However, the case-c type estimators - estimators with boundary terms - tend to have 
the most obvious worrisome noise properties. In the next section, we explore this more 
quantitatively by calculating the statistical properties of the noise for the various types of 
estimators. 



5.2. Noise Power Analysis 

For sufficiently high galaxy number density we expect that the noise will approach a 
Gaussian process by virtue of the central limit theorem. In that limit everything we need to 
know about the noise field is encoded in its power spectrum or autocorrelation function. As 
discussed, we are primarily interested in the performance of these methods for recovering 
low frequency signals. We do this in two ways: the first is to calculate the noise-power 
for the various methods, and the second is to calculate the variance in a specific 'aperture 
mass' statistic. 

To estimate the noise power we have generated a large number of realizations for 
randomly oriented galaxies. For each of these we estimate the power and then average the 
power over the realizations.
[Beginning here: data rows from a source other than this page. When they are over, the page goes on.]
(* ===== verification/DdcPods.v ===== *)
(** The pods of a disaggregated cluster: the pod templates and main containers
    of [computegroups/statefulset.go], [disaggregated_fe/statefulset.go] and
    [metaservice/statefulset.go], and what the shared sub-controller adds to
    them.  A builder returns the group or the cluster too: it writes the image
    of the initialisation, and the privileges of a workload group, into the spec. *)

From Stdlib Require Import ZArith Lia Ascii.
From stdpp Require Import base list gmap strings.
From S2P Require Import Prelude GoStr KubeTypes DcrApi DdcApi Client Mysql Resource External SubDefault.
From S2P Require Import PodTemplate DcrPods.
From S2P Require Graceful ComputeGroups DisFe MetaService.

Local Open Scope string_scope.
Local Open Scope Z_scope.
Local Open Scope dop_scope.

(** ** disaggregated_subcontroller.go *)

Definition newDefaultAffinity (matchKey value : string) : option PodAffinity :=
  if decide (matchKey = "" \/ value = "") then None else Some (spread_affinity matchKey value).

(** [None]: a nil pointer is dereferenced when there is no default affinity. *)
Definition ConstructDefaultAffinity (matchKey value : string) (ddcAffinity : option Affinity)
  : option (option Affinity) :=
  match ddcAffinity, newDefaultAffinity matchKey value with
  | None, d => Some ((fun anti => mkAffinity None None (Some anti)) <$> d)
  | Some user, Some d => Some (Some (merge_affinity d user))
  | Some _, None => None
  end.

(** The change of the first container with the name. *)
Fixpoint change_container (name : string) (f : Container -> Container) (cs : list Container) : option (list Container) :=
  match cs with
  | [] => None
  | c :: cs' =>
      if decide (c_Name c = name) then Some (f c :: cs')
      else rest ← change_container name f cs'; Some (c :: rest)
  end.

Definition FE_MAIN_CONTAINER_NAME : string := "fe".
Definition MS_MAIN_CONTAINER_NAME : string := "metaservice".

(** Without Kerberos nothing is added; with it, [None] is the panic of a value
    that is no text, or of a main container that is missing. *)
Definition AddClusterSpecForPodTemplate (c : DisaggregatedComponentType) (configMap : config) (spec : DdcSpec)
    (pts : PodTemplateSpec) : option PodTemplateSpec :=
  match c, Kerberos spec with
  | (DisaggregatedMS | DisaggregatedOther _), _ | _, None => Some pts
  | _, Some _ =>
      let name := match c with DisaggregatedFE => FE_MAIN_CONTAINER_NAME | _ => DISAGGREGATED_BE_MAIN_CONTAINER_NAME end in
      envs ← buildKerberosEnv (Kerberos spec) configMap (component_text c);
      let '(volumes, volumeMounts) := getKerberosVolumeAndVolumeMount (Kerberos spec) in
      containers ← change_container name (fun c => c <| c_Env := app (c_Env c) envs |>
                                                     <| c_VolumeMounts := app (c_VolumeMounts c) volumeMounts |>)
                     (pt_Containers pts);
      Some (pts <| pt_Containers := containers |> <| pt_Volumes := app (pt_Volumes pts) volumes |>)
  end.

(** User and password as the containers of FE and compute groups get them. *)
Definition admin_envs (ddc : Ddc) : list EnvVar :=
  match Admin (ddc_Spec ddc) with
  | Some user => [env_var "USER" (au_Name user); env_var "PASSWD" (au_Password user)]
  | None => []
  end.

(** The common part of the main containers: identity, command, environment and
    probes; [envs] are the variables of the component. *)
Definition disaggregated_container (cs : CommonSpec) (c : DisaggregatedComponentType) (name : string)
    (ports : list ContainerPort) (envs : list EnvVar) : Container :=
  let '(cmd, args) := GetDisaggregatedCommand c in
  BuildDisaggregatedProbe
    ((NewContainerWithCommonSpec cs)
      <| c_PreStop := Some [GetDisaggregatedPreStopScript c] |>
      <| c_Command := cmd |>
      <| c_Args := args |>
      <| c_Name := name |>
      <| c_Ports := ports |>
      <| c_Env := app (app (EnvVars cs) buildEnvFromPod) envs |>) cs c.

Definition add_mounts (mounts : list VolumeMount) (c : Container) : Container :=
  c <| c_VolumeMounts := app (c_VolumeMounts c) mounts |>.
Definition add_volumes (volumes : list Volume) (pts : PodTemplateSpec) : PodTemplateSpec :=
  pts <| pt_Volumes := app (pt_Volumes pts) volumes |>.

Section pods.
Context `{External}.

(** ** computegroups/statefulset.go *)

Definition gracefulRuntimeVolumeName : string := "doris-graceful-runtime".

Definition cg_newSpecificEnvs (ddc : Ddc) (cg : ComputeGroup) : op (list EnvVar) :=
  let! confMap := GetConfigValuesFromConfigMaps (ddc_Namespace ddc) FE_RESOLVEKEY
                    (ConfigMaps (fe_Common (Fe (ddc_Spec ddc)))) in
  assert_ok (GetPort confMap QUERY_PORT) (fun fqp =>
  Ret (app [env_var "STATEFULSET_NAME" (GetCGStatefulsetName ddc cg); env_var "COMPUTE_GROUP_NAME" (GetCGName cg);
            env_var "HOST_TYPE" START_MODEL_FQDN; env_var ENV_FE_ADDR (GetFEVIPAddresss ddc);
            env_var ENV_FE_PORT (Itoa fqp)]
      (app (admin_envs ddc)
           (if EnableWorkloadGroup cg then [env_var "ENABLE_WORKLOAD_GROUP" (fmt_bool true)] else [])))).

Definition privileged_group (cg : ComputeGroup) : ComputeGroup :=
  if EnableWorkloadGroup cg
  then cg <| cg_Common := (cg_Common cg)
               <| ContainerSecurityContext := make_privileged (ContainerSecurityContext (cg_Common cg)) |> |>
  else cg.

(** The group with its privileges, and the container. *)
Definition NewCGContainer (ddc : Ddc) (cvs : config) (cg : ComputeGroup) : op (ComputeGroup * Container) :=
  let cg := privileged_group cg in
  let cs := cg_Common cg in
  assert_ok (GetDisaggregatedContainerPorts cvs DisaggregatedBE) (fun ports =>
  let! specific := cg_newSpecificEnvs ddc cg in
  let envs := app specific
    (app (if SkipDefaultSystemInit cg then [env_var "SKIP_CHECK_ULIMIT" "true"] else [])
         (if AutoResolveLimitCPU cg then [env_var "BE_CPU_LIMIT" (cpu_limit (Resources cs))] else [])) in
  assert_ok (BuildVolumesVolumeMountsAndPVCs cvs DisaggregatedBE cs) (fun '(_, vms, _) =>
  let c := disaggregated_container cs DisaggregatedBE DISAGGREGATED_BE_MAIN_CONTAINER_NAME ports envs in
  let c := add_mounts vms c in
  let c := add_mounts (BuildDefaultConfigMapVolumesVolumeMounts (ConfigMaps cs)).2 c in
  let c := add_mounts [mkVolumeMount gracefulRuntimeVolumeName Graceful.gracefulRuntimeMountPath] c in
  let c := add_mounts (auth_mounts (AuthSecret (ddc_Spec ddc))) c in
  Ret (cg, add_mounts (GetMultiSecretVolumeAndVolumeMountWithCommonSpec cs).2 c))).

(** The labels map of the selector takes the user's labels too. *)
Definition cg_NewPodTemplateSpec (ddc : Ddc) (selector : strmap) (cvs : config) (cg : ComputeGroup)
  : op (ComputeGroup * PodTemplateSpec) :=
  let '(pts, cs) := NewPodTemplateSpecWithCommonSpec (SkipDefaultSystemInit cg) (cg_Common cg) DisaggregatedBE in
  let cg := cg <| cg_Common := cs |> in
  assert_ok (AddTerminationGracePeriodSeconds pts cvs DEFAULT_BE_TERMINATION_GRACE_PERIOD_SECONDS) (fun pts =>
  let labels := AddLabel selector (pt_Labels pts) in
  let! '(cg, c) := NewCGContainer ddc cvs cg in
  let pts := add_container c (pts <| pt_Labels := labels |>) in
  assert_ok (BuildVolumesVolumeMountsAndPVCs cvs DisaggregatedBE cs) (fun '(vs, _, _) =>
  let pts := add_volumes (BuildDefaultConfigMapVolumesVolumeMounts (ConfigMaps cs)).1 pts in
  let pts := add_volumes vs pts in
  let pts := add_volumes [mkVolume gracefulRuntimeVolumeName VolEmptyDir] pts in
  let pts := add_volumes (auth_volumes (AuthSecret (ddc_Spec ddc))) pts in
  let pts := add_volumes (GetMultiSecretVolumeAndVolumeMountWithCommonSpec cs).1 pts in
  assert_ok (AddClusterSpecForPodTemplate DisaggregatedBE cvs (ddc_Spec ddc) pts) (fun pts =>
  assert_ok (ConstructDefaultAffinity DorisDisaggregatedComputeGroupUniqueId
               (map_get labels DorisDisaggregatedComputeGroupUniqueId) (pt_Affinity pts)) (fun affinity =>
  Ret (cg, pts <| pt_Affinity := affinity |>))))).

(** ** disaggregated_fe/statefulset.go *)

Definition fe_newSpecificEnvs (ddc : Ddc) : op (list EnvVar) :=
  let! msConfMap := GetConfigValuesFromConfigMaps (ddc_Namespace ddc) MS_RESOLVEKEY
                      (ConfigMaps (MetaServiceSpec (ddc_Spec ddc))) in
  assert_ok (GetPort msConfMap BRPC_LISTEN_PORT) (fun msPort =>
  let msEndpoint := GetMSServiceName ddc +:+ "." +:+ ddc_Namespace ddc +:+ ":" +:+ Itoa msPort in
  Ret (app [env_var "MS_ENDPOINT" msEndpoint; env_var "CLUSTER_ID" (Itoa (GetInstanceHashId sha256_int ddc));
            env_var "STATEFULSET_NAME" (GetFEStatefulsetName ddc);
            env_var "DNS_READY_TIMEOUT" "120"; env_var "DNS_READY_INTERVAL" "2";
            env_var ENV_FE_ADDR (GetFEVIPAddresss ddc); env_var "ELECT_NUMBER" (Itoa (GetElectionNumber ddc))]
           (admin_envs ddc))).

Definition NewFEContainer (ddc : Ddc) (cvs : config) : op Container :=
  let cs := fe_Common (Fe (ddc_Spec ddc)) in
  assert_ok (GetDisaggregatedContainerPorts cvs DisaggregatedFE) (fun ports =>
  let! specific := fe_newSpecificEnvs ddc in
  assert_ok (BuildVolumesVolumeMountsAndPVCs cvs DisaggregatedFE cs) (fun '(_, vms, _) =>
  let c := disaggregated_container cs DisaggregatedFE FE_MAIN_CONTAINER_NAME ports specific in
  let c := add_mounts vms c in
  let c := add_mounts (BuildDefaultConfigMapVolumesVolumeMounts (ConfigMaps cs)).2 c in
  let c := add_mounts (auth_mounts (AuthSecret (ddc_Spec ddc))) c in
  Ret (add_mounts (GetMultiSecretVolumeAndVolumeMountWithCommonSpec cs).2 c))).

Definition set_fe_common (cs : CommonSpec) (ddc : Ddc) : Ddc :=
  ddc <| ddc_Spec := (ddc_Spec ddc) <| Fe := (Fe (ddc_Spec ddc)) <| fe_Common := cs |> |> |>.

(** With what [NewStatefulset] adds to the template. *)
Definition fe_NewPodTemplateSpec (ddc : Ddc) (confMap : config) : op (Ddc * PodTemplateSpec) :=
  let '(pts, cs) := NewPodTemplateSpecWithCommonSpec false (fe_Common (Fe (ddc_Spec ddc))) DisaggregatedFE in
  let ddc := set_fe_common cs ddc in
  assert_ok (AddTerminationGracePeriodSeconds pts confMap DEFAULT_FE_TERMINATION_GRACE_PERIOD_SECONDS) (fun pts =>
  let labels := DisFe.getFEPodLabels ddc in
  let! c := NewFEContainer ddc confMap in
  let pts := add_container c (pts <| pt_Labels := labels |>) in
  assert_ok (BuildVolumesVolumeMountsAndPVCs confMap DisaggregatedFE cs) (fun '(vs, _, _) =>
  let pts := add_volumes vs pts in
  let pts := add_volumes (BuildDefaultConfigMapVolumesVolumeMounts (ConfigMaps cs)).1 pts in
  let pts := add_volumes (auth_volumes (AuthSecret (ddc_Spec ddc))) pts in
  let pts := add_volumes (GetMultiSecretVolumeAndVolumeMountWithCommonSpec cs).1 pts in
  assert_ok (ConstructDefaultAffinity DorisDisaggregatedClusterName
               (map_get labels DorisDisaggregatedClusterName) (CommonAffinity cs)) (fun affinity =>
  assert_ok (AddClusterSpecForPodTemplate DisaggregatedFE confMap (ddc_Spec ddc) (pts <| pt_Affinity := affinity |>))
    (fun pts => Ret (ddc, pts))))).

(** ** metaservice/statefulset.go *)

Definition fdb_event (message : string) : op (list EnvVar) :=
  call (REvent EventWarning "FDBAddressNotConfiged" message) ;;; Ret [].

(** A config map without data has a nil map. *)
Definition ms_newSpecificEnvs (ddc : Ddc) : op (list EnvVar) :=
  let fdb := ms_FDB (MetaService_ (ddc_Spec ddc)) in
  let ns := fdb_Namespace fdb in
  let name := fdb_Name fdb in
  let place := "namespace" +:+ ns +:+ " name " +:+ name in
  if decide (ns = "" \/ name = "") then
    if decide (fdb_Address fdb = "") then fdb_event "fdb not configed in spec"
    else Ret [env_var "FDB_ENDPOINT" (fdb_Address fdb)]
  else
    let! got := GetConfigMap ns name in
    match got with
    | Er err => fdb_event ("configmap " +:+ place +:+ " find failed " +:+ err_msg err)
    | Ok cm =>
        if decide (cm_Data cm = ∅) then fdb_event ("configmap  " +:+ place +:+ " not have data.")
        else match cm_Data cm !! "cluster-file" with
             | None => fdb_event ("configmap  " +:+ place +:+ " not have cluster-file")
             | Some file =>
                 Ret [env_var "FDB_ENDPOINT" (if decide (fdb_Address fdb <> "") then fdb_Address fdb else file)]
             end
    end.

Definition NewMSContainer (ddc : Ddc) (cvs : config) : op Container :=
  let cs := MetaServiceSpec (ddc_Spec ddc) in
  assert_ok (GetDisaggregatedContainerPorts cvs DisaggregatedMS) (fun ports =>
  let! specific := ms_newSpecificEnvs ddc in
  assert_ok (BuildVolumesVolumeMountsAndPVCs cvs DisaggregatedMS cs) (fun '(_, vms, _) =>
  let c := disaggregated_container cs DisaggregatedMS MS_MAIN_CONTAINER_NAME ports specific in
  let c := add_mounts vms c in
  let c := add_mounts (BuildDefaultConfigMapVolumesVolumeMounts (ConfigMaps cs)).2 c in
  Ret (add_mounts (GetMultiSecretVolumeAndVolumeMountWithCommonSpec cs).2 c))).

Definition set_ms_common (cs : CommonSpec) (ddc : Ddc) : Ddc :=
  ddc <| ddc_Spec := (ddc_Spec ddc) <| MetaService_ := (MetaService_ (ddc_Spec ddc)) <| ms_Common := cs |> |> |>.

Definition ms_NewPodTemplateSpec (ddc : Ddc) (selector : strmap) (confMap : config) : op (Ddc * PodTemplateSpec) :=
  let '(pts, cs) := NewPodTemplateSpecWithCommonSpec false (MetaServiceSpec (ddc_Spec ddc)) DisaggregatedMS in
  let ddc := set_ms_common cs ddc in
  let labels := AddLabel selector (pt_Labels pts) in
  let! c := NewMSContainer ddc confMap in
  let pts := add_container c (pts <| pt_Labels := labels |>) in
  assert_ok (BuildVolumesVolumeMountsAndPVCs confMap DisaggregatedMS cs) (fun '(vs, _, _) =>
  let pts := add_volumes vs pts in
  let pts := add_volumes (BuildDefaultConfigMapVolumesVolumeMounts (ConfigMaps cs)).1 pts in
  assert_ok (ConstructDefaultAffinity DorisDisaggregatedClusterName
               (map_get labels DorisDisaggregatedClusterName) (CommonAffinity cs)) (fun affinity =>
  let pts := pts <| pt_Affinity := affinity |> in
  Ret (ddc, add_volumes (GetMultiSecretVolumeAndVolumeMountWithCommonSpec cs).1 pts))).
End pods.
In doing this we came upon a slight technical problem; all of 
the finite-field methods tend to produce 'hot-spots' around galaxies close to the edge of the 
survey region. These tend to be worse for the case-c type estimator, but are present in 
all cases. If we naively measure the power over the whole survey area we find that these 
leak though into the low frequency modes (this is partly due to lack of resolution but is 
also partly a real, resolution independent, effect), artificially enhancing the low frequency 
power. This is somewhat discouraging, since the motivation for developing these methods 
was to cure the bias in the KS93 reconstruction, and we seem to have exchanged this for a 
lack of precision. 

To make a meaningful comparison we have cropped each image to remove a strip 16 
pixels wide around the edge. The low-frequency noise power is shown in Figure |6|. For each 
finite-field method we have chosen two different values (0.02 and 0.04) for the softening 
parameter e. As expected the low-frequency power is very insensitive to e (provided it is 
small at least). We have also calculated the noise power using the maximum probability 
method with k max = 10, and two amplitudes of the power amplitude that vary by a factor 
of five. We also display the results using the maximum likelihood method using trade-off 
parameters a = 0.001 and a = 0.005.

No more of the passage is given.